Елизавета должна была вот-вот родить и мучилась несказанно. Жуковский маялся вместе с ней, и только Гоголю чудилось полное благополучие дома, поэтому на праздники он решил подарить своему другу и благодетелю упрек.
Выйдя от Елизаветы и зайдя в свой кабинет, Жуковский нашел на столе письмо от Гоголя. Жуковский уже привык к тому, что Гоголек в последние недели чаще переписывается с ним, чем разговаривает. Новое письмо оказалось новогодним подарком от Гоголя.

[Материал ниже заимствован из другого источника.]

(** * Literature-mining pipeline: a shallow embedding of its core

    The model follows the Python sources module by module:
    - [Py]            the Python values the pipeline handles (strings, JSON
                      values, table cells, insertion-ordered dicts);
    - [Json]          the standard library's [json.loads], as the C scanner
                      implements it;
    - [PyOps]         truth values and subscripts;
    - [Config]        config.py;
    - [Queue]         the log queue and the effects of a worker;
    - [Pandas]        the tables pandas reads: rows, columns and the numeric
                      type a column gets when it is read;
    - [Utils]         utils.py ([flatten_json_result], [read_csv_robustly]);
    - [ApiClients]    api_clients.py (retry loop, response cleaner, providers);
    - [DataProcessor] data_processor.py (per-document task, orchestrator);
    - [Providers]     config.py (the providers and their defaults);
    - [Factory]       api_clients.py ([get_api_client]);
    - [PyContainers]  membership, item assignment and [get] on Python objects;
    - [SettingsManager] settings_manager.py (loading, getters and setters);
    - [PromptManager] prompt_manager.py.
    The properties follow, in [JsonFacts], [UtilsFacts], [ApiClientsFacts],
    [DocumentFacts], [PipelineFacts] and [RunFacts]; then, for more of the
    same code, in [ClientFacts], [FlattenerFacts], [OrchestratorFacts],
    [SettingsFacts] and [PromptFacts].

    What the model leaves out.  A Python [str] is modelled by its UTF-8
    encoding, as a Rocq [string].  A float decoded from JSON is kept as the
    literal it was read from and is never computed with.  A table cell is
    NaN, an integer, a float, a boolean or text; a float cell is a binary64
    value, and a column of numbers with a missing value is read as floats,
    each integer rounded to the nearest one.  [Series.isin] is pandas' own
    and is given by the environment; what the properties need of it is
    stated where they need it.  The two limits of the interpreter that
    [json.loads] can hit, the recursion depth left and the number of digits
    an integer literal may have, are a record [interpreter] that a client
    and the settings loader carry.  [str(v)] of a float or a container,
    [str(exc)] and [str.format] belong to the interpreter and are
    parameters.  Time is not modelled: the sleeps of the retry loop are
    recorded, the pacing delay between submissions is not.  The thread pool
    is followed from the orchestrator's thread: the order in which futures
    complete and the moment the user sets the stop flag are given by the
    environment.  The settings file and the prompts directory are given
    by what the file system answers; [str.title] is a parameter. *)

From Stdlib Require Import String Ascii List ZArith NArith Lia Bool Arith.
From Stdlib Require Import DecimalString Permutation Sorted.
Import ListNotations.

Set Warnings "-register-all".
Local Open Scope list_scope.
Local Open Scope string_scope.

(* ================================================================== *)
(** ** Python values *)
(* ================================================================== *)
Module Py.

(** Built-in exceptions that the modelled code can meet. *)
Inductive exn : Type :=
| KeyError
| IndexError
| ValueError
| TypeError
| AttributeError
| RecursionError
| OtherError (name : string).

(** A computation that either returns or raises. *)
Inductive result (A : Type) : Type :=
| Ret (a : A)
| Raise (e : exn).
Arguments Ret {A} a.
Arguments Raise {A} e.

(** Python objects: what [json.loads] produces, plus NaN. A dict keeps its
    items in insertion order, keys unique. *)
Inductive pyval : Type :=
| PNone
| PNaN
| PBool (b : bool)
| PInt (z : Z)
| PFloat (literal : string)
| PStr (s : string)
| PList (l : list pyval)
| PDict (d : list (string * pyval)).

Definition dict : Type := list (string * pyval).

(** What the interpreter allows a decoder: how many objects and arrays
    may be open at once before [RecursionError] (what is left of the
    recursion limit where [json.loads] is called), and
    [sys.get_int_max_str_digits()], the longest integer literal that
    [int] converts ([0] for no limit; 4300 unless the interpreter is
    started otherwise). *)
Record interpreter : Type := {
  recursion_budget : nat;
  int_max_str_digits : nat
}.

(** CPython as it starts by default: 4300 digits, and a recursion limit of
    1000 of which the callers' frames have used ten. *)
Definition cpython : interpreter :=
  {| recursion_budget := 990; int_max_str_digits := 4300 |}.

(** A binary64 number other than NaN: plus or minus [m * 2^e], or an
    infinity.  One number has many such writings; they are compared by
    value ([float_eqb]). *)
Inductive float64 : Type :=
| FFinite (negative : bool) (m : N) (e : Z)
| FInf (negative : bool).

Definition signed (negative : bool) (m : N) : Z :=
  if negative then (- Z.of_N m)%Z else Z.of_N m.

(** [x == y] for two floats. *)
Definition float_eqb (f g : float64) : bool :=
  match f, g with
  | FInf a, FInf b => Bool.eqb a b
  | FFinite s m e, FFinite s' m' e' =>
      if (e <=? e')%Z then (signed s m =? signed s' m' * 2 ^ (e' - e))%Z
      else (signed s m * 2 ^ (e - e') =? signed s' m')%Z
  | _, _ => false
  end.

(** [x == z] for a float and an integer: Python compares the exact
    values. *)
Definition float_eq_Z (f : float64) (z : Z) : bool :=
  match f with
  | FFinite s m e =>
      if (0 <=? e)%Z then (signed s m * 2 ^ e =? z)%Z
      else (signed s m =? z * 2 ^ (- e))%Z
  | FInf _ => false
  end.

(** The binary64 number nearest to an integer, ties going to the even
    mantissa: what the conversion of an integer column to [float64]
    stores. *)
Definition float_of_Z (z : Z) : float64 :=
  let a := Z.abs z in
  if (a <? 2 ^ 53)%Z then FFinite (z <? 0)%Z (Z.to_N a) 0
  else
    let k := (Z.log2 a - 52)%Z in
    let q := Z.shiftr a k in
    let r := (a - Z.shiftl q k)%Z in
    let half := (2 ^ (k - 1))%Z in
    let q' := if ((half <? r)%Z || ((half =? r)%Z && Z.odd q))%bool
              then (q + 1)%Z else q in
    if (2 ^ 1024 <=? q' * 2 ^ k)%Z then FInf (z <? 0)%Z
    else FFinite (z <? 0)%Z (Z.to_N q') k.

(** A cell of a table read by [pandas.read_csv]: missing (NaN), integer,
    float, boolean or text. *)
Inductive cell : Type :=
| CNaN
| CInt (z : Z)
| CFloat (f : float64)
| CBool (b : bool)
| CStr (s : string).

Definition Z_of_bool (b : bool) : Z := if b then 1%Z else 0%Z.

(** [a == b] for the values of two cells, as Python compares them: numbers
    and booleans by value ([True == 1 == 1.0]), text with text, and NaN
    equal to nothing. *)
Definition cell_eqb (a b : cell) : bool :=
  match a, b with
  | CInt x, CInt y => Z.eqb x y
  | CInt x, CBool y => Z.eqb x (Z_of_bool y)
  | CBool x, CInt y => Z.eqb (Z_of_bool x) y
  | CBool x, CBool y => Bool.eqb x y
  | CFloat f, CFloat g => float_eqb f g
  | CFloat f, CInt y => float_eq_Z f y
  | CInt x, CFloat g => float_eq_Z g x
  | CFloat f, CBool y => float_eq_Z f (Z_of_bool y)
  | CBool x, CFloat g => float_eq_Z g (Z_of_bool x)
  | CStr x, CStr y => String.eqb x y
  | _, _ => false
  end.

(** [d[k]] lookup, [d[k] = v] and [d.update(other)] on insertion-ordered
    dicts: assigning an existing key keeps its position. *)
Fixpoint dict_get {V : Type} (d : list (string * V)) (k : string) : option V :=
  match d with
  | [] => None
  | (k', v) :: rest => if String.eqb k' k then Some v else dict_get rest k
  end.

Fixpoint dict_set {V : Type} (d : list (string * V)) (k : string) (v : V)
  : list (string * V) :=
  match d with
  | [] => [(k, v)]
  | (k', v') :: rest =>
      if String.eqb k' k then (k', v) :: rest else (k', v') :: dict_set rest k v
  end.

Definition dict_update {V : Type} (d other : list (string * V))
  : list (string * V) :=
  fold_left (fun acc kv => dict_set acc (fst kv) (snd kv)) other d.

Definition dict_keys {V : Type} (d : list (string * V)) : list string :=
  map fst d.

(** [str(z)] for an integer. *)
Definition str_of_Z (z : Z) : string := NilZero.string_of_int (Z.to_int z).

(** [str(x)] where the text does not depend on Python's [repr]. *)
Definition str_of_bool (b : bool) : string := if b then "True" else "False".

Fixpoint zeros (n : nat) : string :=
  match n with
  | O => EmptyString
  | S n' => String "0" (zeros n')
  end.

(** A decimal literal that denotes the float exactly (every binary
    fraction has a finite decimal expansion). *)
Definition float_literal (f : float64) : string :=
  match f with
  | FInf negative => if negative then "-Infinity" else "Infinity"
  | FFinite negative m e =>
      (if negative then "-" else "") ++
      (if (0 <=? e)%Z then str_of_Z (Z.of_N m * 2 ^ e) ++ ".0"
       else
         let d := Z.to_nat (- e) in
         let digits := str_of_Z (Z.of_N m * 5 ^ (- e)) in
         let len := String.length digits in
         if (len <=? d)%nat then "0." ++ zeros (d - len) ++ digits
         else substring 0 (len - d) digits ++ "." ++ substring (len - d) d digits)
  end.

(** The Python object a cell holds. *)
Definition py_of_cell (c : cell) : pyval :=
  match c with
  | CNaN => PNaN
  | CInt z => PInt z
  | CFloat f => PFloat (float_literal f)
  | CBool b => PBool b
  | CStr s => PStr s
  end.

(** Truth value of a cell: NaN is a non-zero float, hence true. *)
Definition cell_truthy (c : cell) : bool :=
  match c with
  | CNaN => true
  | CInt z => negb (Z.eqb z 0)
  | CFloat (FFinite _ m _) => negb (N.eqb m 0)
  | CFloat (FInf _) => true
  | CBool b => b
  | CStr s => negb (String.eqb s "")
  end.

(** *** [str.strip()]

    Python strips the code points for which [str.isspace] holds.  On the
    UTF-8 encoding these are the one-byte characters 09-0D, 1C-1F and 20,
    the two-byte C2 85 and C2 A0, and the three-byte E1 9A 80,
    E2 80 80 .. E2 80 8A, E2 80 A8, E2 80 A9, E2 80 AF, E2 81 9F, E3 80 80. *)
Definition byte_of (c : ascii) : N := N_of_ascii c.
(** * Network configuration renderer and change-record reporter

    A shallow embedding of [scripts/render_config.py] and
    [scripts/servicenow_integration.py].

    - Python [str] values are lists of Unicode code points, so that
      [str.strip], [str.split], [str.startswith], [str.endswith] and
      [str.join] are the list functions below.
    - [print] appends one structured message to the standard output of the
      modelled world; the exact wording of the f-strings is not modelled.
    - Exceptions are values: a computation returns [Ret v] or [Raise r], and
      [try ... except] is the combinator [try_except].
    - PyYAML, Jinja2 and requests are libraries outside the repository; they
      are Section variables, total functions that may fail with any
      exception deriving from [Exception]. *)

From Stdlib Require Import NArith ZArith List Ascii String Lia.
From stdpp Require Import base option list gmap.

Open Scope list_scope.

Set Warnings "-register-all".

(** ** Text: Python [str] as a list of code points *)

Module Text.

Definition char := N.
Definition str := list N.

(** An ASCII literal as a [str]. *)
Definition lit (s : string) : str := map N_of_ascii (list_ascii_of_string s).

Definition nl : char := 10%N.
Definition slash : char := 47%N.

(** [str.isspace] on one code point (CPython's [_PyUnicode_IsWhitespace]). *)
Definition isspace (c : char) : bool :=
  ((9 <=? c) && (c <=? 13) || (28 <=? c) && (c <=? 32) ||
   (c =? 133) || (c =? 160) || (c =? 5760) ||
   (8192 <=? c) && (c <=? 8202) ||
   (c =? 8232) || (c =? 8233) || (c =? 8239) || (c =? 8287) ||
   (c =? 12288))%N.

Fixpoint lstrip (s : str) : str :=
  match s with
  | c :: s' => if isspace c then lstrip s' else s
  | [] => []
  end.

Definition rstrip (s : str) : str := rev (lstrip (rev s)).
(** [bpf_get_stackid] keeps the entries padded. *)
Lemma get_stackid_padded
    (get_perf_callchain : Z -> bool -> bool -> option perf_callchain_entry)
    (kmalloc_ok : bool) (smap : bpf_stack_map) (flags : Z) :
  smap_wf smap ->
  (forall trace,
     get_perf_callchain (init_nr smap) (negb (user flags)) (user flags)
     = Some trace -> entry_wf (init_nr smap) trace) ->
  entries_padded smap ->
  entries_padded
    (smap_after (bpf_get_stackid get_perf_callchain kmalloc_ok smap flags)).
Proof.
  intros Hsmap Hwf Hpadded.
  destruct (returned (bpf_get_stackid get_perf_callchain kmalloc_ok smap flags))
    as [id | e] eqn:Hret.
  - destruct (get_stackid_ok_inv _ _ _ _ _ Hret)
      as (Hvalid & trace & Hcapture & Hskip).
    rewrite (get_stackid_on_capture _ kmalloc_ok smap flags trace Hvalid
               Hcapture Hskip).
    assert (Hstore :
              entries_padded (smap_after (store_new kmalloc_ok smap flags trace))).
    { unfold store_new. destruct kmalloc_ok; cbn [negb smap_after];
        [| exact Hpadded].
      intros id' b Hb. change (entry_padded smap b).
      revert Hb. unfold bucket_at, xchg_bucket. cbn [buckets].
      destruct (decide (Z.to_nat (trace_id smap flags trace) = Z.to_nat id'))
        as [Heq | Hne].
      - rewrite <- Heq.
        destruct (lookup_lt_is_Some_2 (buckets smap)
                    (Z.to_nat (trace_id smap flags trace))) as [old Hold].
        { pose proof (trace_id_bounds smap flags trace Hsmap).
          destruct Hsmap as [_ Hlen _ _ _ _]. lia. }
        rewrite list_lookup_insert_eq by (apply lookup_lt_Some in Hold; exact Hold).
        intros [= <-]. apply new_entry_padded; auto.
      - rewrite list_lookup_insert_ne by exact Hne. apply (Hpadded id' b). }
    destruct (bucket_at smap (trace_id smap flags trace)) as [b |];
      [| exact Hstore].
    destruct (same_trace smap flags trace b); [exact Hpadded |].
    destruct (Z.land flags BPF_F_REUSE_STACKID =? 0); [exact Hpadded | exact Hstore].
  - assert (Hsame : smap_after
                      (bpf_get_stackid get_perf_callchain kmalloc_ok smap flags)
                    = smap); [| rewrite Hsame; exact Hpadded].
    revert Hret. unfold bpf_get_stackid.
    repeat match goal with
           | |- context [if ?b then _ else _] => destruct b
           | |- context [match ?o with Some _ => _ | None => _ end] =>
               destruct o
           end; cbn [returned smap_after]; first [reflexivity | discriminate].
Qed.

(** The maps the hypotheses of this file speak of are those the code makes:
    creation gives a well-formed map and [bpf_get_stackid] keeps it so. *)
Lemma stack_map_alloc_wf (capable kzalloc_ok vzalloc_ok : bool)
    (get_callchain_buffers : option errno) (attr : bpf_attr)
    (smap : bpf_stack_map) :
  headers_sane -> attr_wf attr ->
  stack_map_alloc capable kzalloc_ok vzalloc_ok get_callchain_buffers attr
  = Ok smap ->
  smap_wf smap.
Proof.
  intros Hsane Hattr Hok.
  destruct (stack_map_alloc_ok_inv _ _ _ _ _ _ Hattr Hok)
    as (Hvalid & Htable & _ & Hnb & Hbuckets & Hvs).
  destruct Hvalid as [Hme Hks Hvs8 Hmult Hdepth].
  destruct (bucket_count_fits attr Hsane Hattr Hme Htable) as [Hu64 Hu32].
  destruct (roundup_pow_of_two_spec (attr_max_entries attr) Hme)
    as [_ [Hlow Hup]].
  rewrite Hu64 in Hnb, Hbuckets. rewrite Hu32 in Hnb.
  pose proof (u32_range (roundup_pow_of_two (attr_max_entries attr))) as Hfit.
  rewrite Hu32 in Hfit.
  destruct Hattr as [_ Hvs32 Hme32]. destruct Hsane as [_ _ _ _ Hmax].
  split; rewrite ?Hvs, ?Hnb, ?Hbuckets, ?length_replicate; try assumption; lia.
Qed.

Lemma get_stackid_wf
    (get_perf_callchain : Z -> bool -> bool -> option perf_callchain_entry)
    (kmalloc_ok : bool) (smap : bpf_stack_map) (flags : Z) :
  smap_wf smap ->
  smap_wf
    (smap_after (bpf_get_stackid get_perf_callchain kmalloc_ok smap flags)).
Proof.
  intros Hsmap. unfold bpf_get_stackid.
  repeat match goal with
         | |- context [if ?b then _ else _] => destruct b
         | |- context [match ?o with Some _ => _ | None => _ end] =>
             destruct o
         end; cbn [smap_after]; auto using xchg_bucket_wf.
Qed.

(** Deletion: an index out of range gives [-E2BIG], an empty bucket
    [-ENOENT]; an occupied bucket is emptied, its entry handed to
    [kfree_rcu], and a lookup of the index then finds nothing.  The map stays
    well-formed and its entries padded. *)
Lemma delete_elem_cases (smap : bpf_stack_map) (key : Z) :
  smap_wf smap ->
  match stack_map_delete_elem smap key with
  | (r, smap', freed) =>
      smap_wf smap'
      /\ (entries_padded smap -> entries_padded smap')
      /\ (n_buckets smap <= u32 key ->
          r = Err E2BIG /\ smap' = smap /\ freed = [])
      /\ (u32 key < n_buckets smap -> bucket_at smap (u32 key) = None ->
          r = Err ENOENT)
      /\ (forall old, u32 key < n_buckets smap ->
          bucket_at smap (u32 key) = Some old ->
          r = Ok tt /\ In (KfreeRcu old) freed
          /\ stack_map_lookup_elem smap' key = None)
  end.
Proof.
  intros Hsmap. unfold stack_map_delete_elem.
  pose proof (u32_range key) as Hkey.
  assert (Hkeep : forall id,
            entries_padded smap -> entries_padded (xchg_bucket smap id None)).
  { intros id Hpadded id' b Hb. change (entry_padded smap b).
    revert Hb. unfold bucket_at, xchg_bucket. cbn [buckets].
    destruct (decide (Z.to_nat id = Z.to_nat id')) as [Heq | Hne].
    - rewrite <- Heq.
      destruct (buckets smap !! Z.to_nat id) as [old |] eqn:Hold.
      + rewrite list_lookup_insert_eq by (apply lookup_lt_Some in Hold; exact Hold).
        discriminate.
      + rewrite list_insert_ge by (apply lookup_ge_None_1 in Hold; lia).
        rewrite Hold. discriminate.
    - rewrite list_lookup_insert_ne by exact Hne. apply (Hpadded id' b). }
  destruct (Z.leb_spec (n_buckets smap) (u32 key)) as [Hout | Hin].
  - split; [exact Hsmap |]. split; [auto |].
    split; [auto |]. split; intros; lia.
  - destruct (bucket_at smap (u32 key)) as [old |] eqn:Hold.
    + split; [apply xchg_bucket_wf; exact Hsmap |]. split; [apply Hkeep |].
      split; [intros; lia |]. split; [discriminate |].
      intros old' _ [= <-]. split; [reflexivity |].
      split; [right; left; reflexivity |].
      unfold stack_map_lookup_elem.
      change (n_buckets (xchg_bucket smap (u32 key) None)) with (n_buckets smap).
      destruct (Z.leb_spec (n_buckets smap) (u32 key)); [reflexivity |].
      rewrite bucket_at_xchg_eq by (auto; lia). reflexivity.
    + split; [apply xchg_bucket_wf; exact Hsmap |]. split; [apply Hkeep |].
      split; [intros; lia |]. split; [reflexivity |]. discriminate.
Qed.

End Padding.

(** ** The loop of bpf_trace_printk needs no more fuel than it is given *)

Section PrintkFuel.
Context `{Headers}.
Variables (unsafe_read : Z -> option (list Z)) (buf_addr : Z) (fmt : list Z).

Lemma printk_body_forward (st st1 : printk_state) :
  printk_body unsafe_read buf_addr fmt st = Ok st1 -> st_i st <= st_i st1.
Proof.
  destruct st as [i cnt md seen a3 a4 a5 buf probes].
  unfold printk_body, integer_conversion, substitute_string.
  cbn [st_i st_fmt_cnt st_mod st_str_seen st_r3 st_r4 st_r5 st_buf st_probes
       set_i set_fmt_cnt incr_mod].
  repeat match goal with
         | |- context [if ?b then _ else _] =>
             destruct b;
             cbn [st_i st_fmt_cnt st_mod st_str_seen st_r3 st_r4 st_r5 st_buf
                  st_probes set_i set_fmt_cnt incr_mod]
         end;
    first [ discriminate
          | intros [= <-]; cbn [st_i set_i set_fmt_cnt incr_mod]; lia ].
Qed.

(** Once the fuel covers the characters left, more fuel changes nothing:
    the loop is the one of the source, which runs until [i] reaches
    [fmt_size]. *)
Lemma printk_loop_fuel (fmt_size : Z) (fuel fuel' : nat) (st : printk_state) :
  fmt_size - st_i st <= Z.of_nat fuel ->
  (fuel <= fuel')%nat ->
  printk_loop unsafe_read buf_addr fmt fmt_size fuel' st
  = printk_loop unsafe_read buf_addr fmt fmt_size fuel st.
Proof.
  revert fuel' st. induction fuel as [| fuel IH]; intros fuel' st Hfuel Hle.
  - cbn [printk_loop]. destruct fuel' as [| fuel']; [reflexivity |].
    cbn [printk_loop].
    destruct (Z.ltb_spec (st_i st) fmt_size); [lia | reflexivity].
  - destruct fuel' as [| fuel']; [lia |]. cbn [printk_loop].
    destruct (Z.ltb_spec (st_i st) fmt_size); [| reflexivity].
    destruct (printk_body unsafe_read buf_addr fmt st) as [st1 | e] eqn:Hbody;
      [| reflexivity].
    apply printk_body_forward in Hbody.
    apply IH; [cbn [set_i st_i]; lia | lia].
Qed.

«Для меня из всех подарков лучший есть упрек, — писал Гоголь, — а потому и дарю вас упреком — за излишнее приниманье к сердцу всех мелочей и даже самых малейших неприятностей в соединении с беспокойством и раздражительной боязнью духа… С вас этот грех взыщется строже, чем со всякого другого: вы так награждены Богом, как ни один человек еще не был награжден. На вечере дней своих вы узнали такое счастие, какое другому в цветущий полдень его жизни редко достается. Бог послал вам ангела в виде любящей вас чистой, ангельской любовью супруги… И поживете вы на земле, как ангелы живут на небесах, остальное время своей жизни. Так вы награждены! И при всем этом вы не можете переносить и малейших противуположностей и лишений. Тогда как, получивши столько залогов и милостей, можно бы, кажется, встретить нетрепетно и большие неприятности…
Молю и прошу вас во всякую минуту душевного беспокойства подойти прежде к столу и взять в руки это письмо, прочитать его.
Не пренебрегите моим подарком, и вы сделаете его драгоценным, как он ни мал… Поздравляю вас, мой друг, благодетель, наставник и виновник многих прекрасных минут моей жизни!»
Осторожно постучав, вошел Копп.
— Я еду домой. Если что, посылайте за мной. Это произойдет на днях, не могу сказать еще точнее… Что это за письмо?
— Опять, кажется, по вашей части, — сказал Жуковский, протягивая письмо Коппу.
Доктор проглядел последние фразы, вздохнул.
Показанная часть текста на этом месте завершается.